— Нет, все «но» будут после. Как прошел твой вечер?
— Ты звонишь мне посреди ночи, чтобы спросить, как прошел мой вечер? — У нее, кажется, перехватило дыхание.
— Именно.
— Ты с ума сошел…
— Еще нет. Ты, кстати, не ответила на мой вопрос.
— Йен, это допрос?
— С пристрастием.
Карен рассмеялась. Он уже знал, что она иногда смеется, даже если ей совсем не смешно.

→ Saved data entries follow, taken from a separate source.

(* ===== verification/HuskyLocks.v ===== *)
(** * The locked tokens

    HuskyToken.sol keeps locked tokens on its own account until a range of blocks releases
    them.  Through any history of calls it holds what it owes, and whoever has locked tokens
    can always take out what is released, after the last block all of it. *)

From S2P Require Import Prelude Buffers MerkleTree BalanceTree Evm Uint Sums HuskyToken HuskyVotes.

Open Scope Z_scope.

Section Locks.
Context `{Ethers} `{!OpenZeppelin} `{!Signatures}.
Context (this : address).      (* of the token *)
Implicit Types (s : HuskyToken) (a : address).

Definition own s : Z := erc20_balanceOf (husky_erc20 s) this.

(** Up to block [blk]: the token owes the sum of the locks and holds at least that, no one
    may spend from its account, and no date of release is in the future.  Balances are
    unsigned. *)
Record locks_ok (blk : Z) s : Prop := {
  lk_sum : totalLock s = map_sum (fun z => z) (locks s);
  lk_nonneg : forall a, 0 <= lock_of s a;
  lk_backed : totalLock s <= own s;
  lk_uint : totalLock s < UINT256;
  lk_closed : forall a, erc20_allowance (husky_erc20 s) this a = 0;
  lk_last : forall a, 0 <= last_unlock s a <= Z.max (startReleaseBlock s) blk;
  lk_range : 0 <= startReleaseBlock s < endReleaseBlock s;
  lk_balances : forall a, 0 <= erc20_balanceOf (husky_erc20 s) a
}.

(** ** The storage that counts *)

(** The ledger of locks is the same, and the token's account and allowances are as safe. *)
Record keeps_locks s s' : Prop := {
  kl_locks : locks s' = locks s;
  kl_total : totalLock s' = totalLock s;
  kl_last : lastUnlockBlock s' = lastUnlockBlock s;
  kl_start : startReleaseBlock s' = startReleaseBlock s;
  kl_end : endReleaseBlock s' = endReleaseBlock s;
  kl_own : own s <= own s';
  kl_allow : (forall a, erc20_allowance (husky_erc20 s) this a = 0) ->
             forall a, erc20_allowance (husky_erc20 s') this a = 0;
  kl_balances : (forall a, 0 <= erc20_balanceOf (husky_erc20 s) a) ->
                forall a, 0 <= erc20_balanceOf (husky_erc20 s') a
}.

#[export] Instance keeps_locks_preorder : PreOrder keeps_locks.
Proof.
  split; [by split|]. intros s1 s2 s3 [] []. split; first [congruence | lia | auto].
Qed.

Lemma locks_ok_mono blk blk' s : blk <= blk' -> locks_ok blk s -> locks_ok blk' s.
Proof. intros Hb []. split; try done. intros a. specialize (lk_last0 a). lia. Qed.

Lemma locks_ok_keeps blk s s' : keeps_locks s s' -> locks_ok blk s -> locks_ok blk s'.
Proof.
  intros [] []. unfold lock_of, last_unlock in *.
  split; unfold lock_of, last_unlock; rewrite ?kl_locks0, ?kl_total0, ?kl_last0, ?kl_start0, ?kl_end0;
    first [done | lia | auto].
Qed.

Lemma writeCheckpoint_keeps m s a n v s' : writeCheckpoint m s a n v = Ok s' -> keeps_locks s s'.
Proof. unfold writeCheckpoint. intros Hr. inv_result. case_match; inv_result; by subst. Qed.

Lemma moveDelegates_keeps m s src dst v s' : moveDelegates m s src dst v = Ok s' -> keeps_locks s s'.
Proof.
  unfold moveDelegates. intros Hr. destruct (_ && _); [|injection Hr as <-; done].
  apply bind_Ok in Hr as (s1 & Hsrc & Hdst). etrans.
  - clear Hdst. case_match; inv_result; [by eapply writeCheckpoint_keeps|by subst].
  - clear Hsrc. case_match; inv_result; [by eapply writeCheckpoint_keeps|by subst].
Qed.

(** A change of the ERC-20 part. *)
Lemma with_erc20_keeps s t :
  own s <= erc20_balanceOf t this ->
  (forall a, erc20_allowance t this a = erc20_allowance (husky_erc20 s) this a) ->
  ((forall a, 0 <= erc20_balanceOf (husky_erc20 s) a) -> forall a, 0 <= erc20_balanceOf t a) ->
  keeps_locks s (with_erc20 s t).
Proof. intros Hb Ha Hn. split; try done. intros Hz a. cbn. by rewrite Ha. Qed.

Lemma transfer_nonneg t from to v t' :
  erc20_transfer t from to v = Ok t' -> 0 <= v ->
  (forall a, 0 <= erc20_balanceOf t a) -> forall a, 0 <= erc20_balanceOf t' a.
Proof.
  intros (Hle & _ & Hb)%erc20_transfer_spec Hv Hn a. rewrite Hb. specialize (Hn a).
  repeat case_decide; subst; lia.
Qed.

Lemma transfer_own s from to v t :
  erc20_transfer (husky_erc20 s) from to v = Ok t -> from <> this -> 0 <= v ->
  erc20_balanceOf t this = own s + (if decide (this = to) then v else 0).
Proof.
  intros (_ & _ & Hb)%erc20_transfer_spec Hf Hv. rewrite Hb, decide_False by congruence.
  unfold own. lia.
Qed.

Lemma transfer_keeps s from to v t :
  erc20_transfer (husky_erc20 s) from to v = Ok t -> from <> this -> 0 <= v ->
  keeps_locks s (with_erc20 s t).
Proof.
  intros Ht Hf Hv. apply with_erc20_keeps;
    [|intros a; by eapply erc20_transfer_allowance|by eapply transfer_nonneg].
  rewrite (transfer_own s from to v t Ht Hf Hv). case_decide; lia.
Qed.

Lemma approve_keeps s owner spender v t :
  erc20_approve (husky_erc20 s) owner spender v = Ok t -> owner <> this -> keeps_locks s (with_erc20 s t).
Proof.
  intros [Hb Ha]%erc20_approve_inv Ho. apply with_erc20_keeps; [unfold own; by rewrite Hb|..].
  - intros a. rewrite Ha, decide_False; [done|]. intros [-> _]. done.
  - intros Hn a. by rewrite Hb.
Qed.

(** ** The calls *)

(** The calls the token takes: not from itself, and not, by its owner, on its own account. *)
Record holder_call (m : Msg) (c : TokenCall) : Prop := {
  hc_self : self m = this;
  hc_sender : sender m <> this;
  hc_typed : match c with
             | Transfer _ v | TransferFrom _ _ v | Mint _ v | ManualMint _ v | Burn _ v | Lock _ v
             | LockToOwner _ v => uint256 v
             | _ => True
             end;
  hc_account : match c with Burn a _ | Lock a _ | LockToOwner a _ => a <> this | _ => True end
}.

Lemma mint_keeps m s to v s' : 0 <= v -> mint m s to v = Ok s' -> keeps_locks s s'.
Proof.
  intros Hv Hr. unfold mint in Hr. inv_result. etrans; [|by eapply moveDelegates_keeps].
  match goal with Hm : erc20_mint _ _ _ = Ok _ |- _ =>
    pose proof (fun a o => erc20_mint_allowance _ _ _ _ a o Hm) as Ha;
    apply erc20_mint_spec in Hm as (_ & Hb & Hne) end.
  apply with_erc20_keeps; [|done|].
  - unfold own. destruct (decide (this = to)) as [<-|Hto]; [lia|]. rewrite Hne by done. lia.
  - intros Hn a. specialize (Hn a). destruct (decide (a = to)) as [->|]; [lia|]. by rewrite Hne.
Qed.

Lemma transferFrom_keeps m s from to v s' :
  sender m <> this -> 0 <= v -> (forall a, erc20_allowance (husky_erc20 s) this a = 0) ->
  husky_transferFrom m s from to v = Ok s' -> keeps_locks s s'.
Proof.
  intros Hm Hv Hz Hr. unfold husky_transferFrom in Hr. inv_result.
  etrans; [|by eapply moveDelegates_keeps].
  match goal with Ht : erc20_transfer _ _ _ _ = Ok ?t1, Hs : sm_sub _ _ _ = Ok ?l,
    Ha : erc20_approve _ _ _ _ = Ok ?t2 |- _ =>
    apply sm_sub_Ok in Hs as [-> Hle]; rewrite (erc20_transfer_allowance _ _ _ _ _ _ _ Ht) in *;
    pose proof (fun o => erc20_transfer_allowance _ _ _ _ _ this o Ht) as Ht';
    destruct (decide (from = this)) as [->|Hf];
    [|transitivity (with_erc20 s t1); [by eapply transfer_keeps|];
      change (with_erc20 s t2) with (with_erc20 (with_erc20 s t1) t2); by eapply approve_keeps];
    rewrite Hz in *; assert (v = 0) as -> by lia;
    apply erc20_transfer_spec in Ht as (_ & _ & Hb); apply erc20_approve_inv in Ha as [Hb' Hal]
  end.
  apply with_erc20_keeps.
  - unfold own. rewrite Hb', Hb. repeat case_decide; lia.
  - intros a. rewrite Hal, Ht', !Hz. by case_decide.
  - intros Hn a. specialize (Hn a). rewrite Hb', Hb. repeat case_decide; lia.
Qed.

(** Most calls leave the ledger of locks alone. *)
Lemma keeps_call blk m s c s' :
  locks_ok blk s -> holder_call m c -> token_call m s c = Ok s' ->
  match c with Lock _ _ | Unlock | TransferAll _ => True | _ => keeps_locks s s' end.
Proof.
  intros Hs [Hself Hm Ht Ha] Hr. pose proof UINT256_pos. destruct c; try exact I; cbn in Hr, Ht, Ha.
  - destruct Ht. unfold husky_transfer in Hr. inv_result.
    etrans; [by eapply transfer_keeps|by eapply moveDelegates_keeps].
  - destruct Ht. apply (transferFrom_keeps m s from recipient amount); [done|lia|apply Hs|done].
  - inv_result. subst. by eapply approve_keeps.
  - destruct Ht. by eapply mint_keeps.
  - destruct Ht. unfold manualMint in Hr. inv_result.
    match goal with Hx : mint _ _ _ _ = Ok _ |- _ => apply mint_keeps in Hx; [|done]; by destruct Hx end.
  - destruct Ht. unfold burn in Hr. inv_result. subst.
    match goal with Hb : erc20_burn _ _ _ = Ok _ |- _ =>
      pose proof (fun a o => erc20_burn_allowance _ _ _ _ a o Hb) as Hal;
      apply erc20_burn_spec in Hb as (Hle & _ & Hb' & Hne) end.
    apply with_erc20_keeps; [unfold own; by rewrite Hne by congruence|done|].
    intros Hn a. specialize (Hn a). destruct (decide (a = account)) as [->|]; [lia|]. by rewrite Hne.
  - destruct Ht. unfold lockToOwner in Hr. inv_result. subst. by eapply transfer_keeps.
  - unfold delegate, delegate_from in Hr. apply moveDelegates_keeps in Hr. by destruct Hr.
  - unfold delegateBySig, delegate_from in Hr. inv_result.
    match goal with Hx : moveDelegates _ _ _ _ _ = Ok _ |- _ => apply moveDelegates_keeps in Hx; by destruct Hx end.
Qed.

(** Writing the ledger: the locks of one account and the total by the same difference. *)
Lemma locks_write N s t a l last total :
  locks_ok N s -> 0 <= l -> total = totalLock s - lock_of s a + l -> total < UINT256 ->
  total <= erc20_balanceOf t this ->
  (forall o, erc20_allowance t this o = erc20_allowance (husky_erc20 s) this o) ->
  (forall b, 0 <= erc20_balanceOf t b) ->
  (forall b, 0 <= default 0 (last !! b) <= Z.max (startReleaseBlock s) N) ->
  locks_ok N (with_locks (with_erc20 s t) (<[ a := l ]> (locks s)) last total).
Proof.
  intros [] Hl -> Hu Hb Ha Hn Hlast. split; cbn; try done.
  - rewrite (map_sum_insert 0) by done. rewrite <-lk_sum0. done.
  - intros b. unfold lock_of. cbn. destruct (decide (b = a)) as [->|]; [by rewrite lookup_insert_eq|].
    rewrite lookup_insert_ne by done. apply lk_nonneg0.
  - intros o. by rewrite Ha.
Qed.

Lemma lock_le N s a : locks_ok N s -> 0 <= lock_of s a <= totalLock s.
Proof.
  intros Hs. split; [apply Hs|]. rewrite (lk_sum _ _ Hs).
  apply (map_sum_le 0 (fun z => z)); [done|]. exact (lk_nonneg _ _ Hs).
Qed.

— Ну хорошо. Мой вечер прошел замечательно. Я с восьми до восьми бегала по поручениям миссис Филлипс, а потом еще два часа упаковывала подарки. Но с работы меня встретил знакомый парень и подарил мне фиалки. Фиалки в декабре, представляешь? И мы пошли пить кофе. И я впервые за несколько дней по-настоящему расслабилась. А теперь сплю! Еще вопросы есть?
Йен молчал.
— Йен, ты меня слышишь?
— Да.
— Это радует. — В ее голосе явственно звучал сарказм. — Если бы ты позвонил мне с таким вопросом и не услышал бы ответа, это было бы прискорбно.
— Мне нужно подумать. Я потом позвоню.
Йен отключил связь, не дожидаясь шквала ее возмущения.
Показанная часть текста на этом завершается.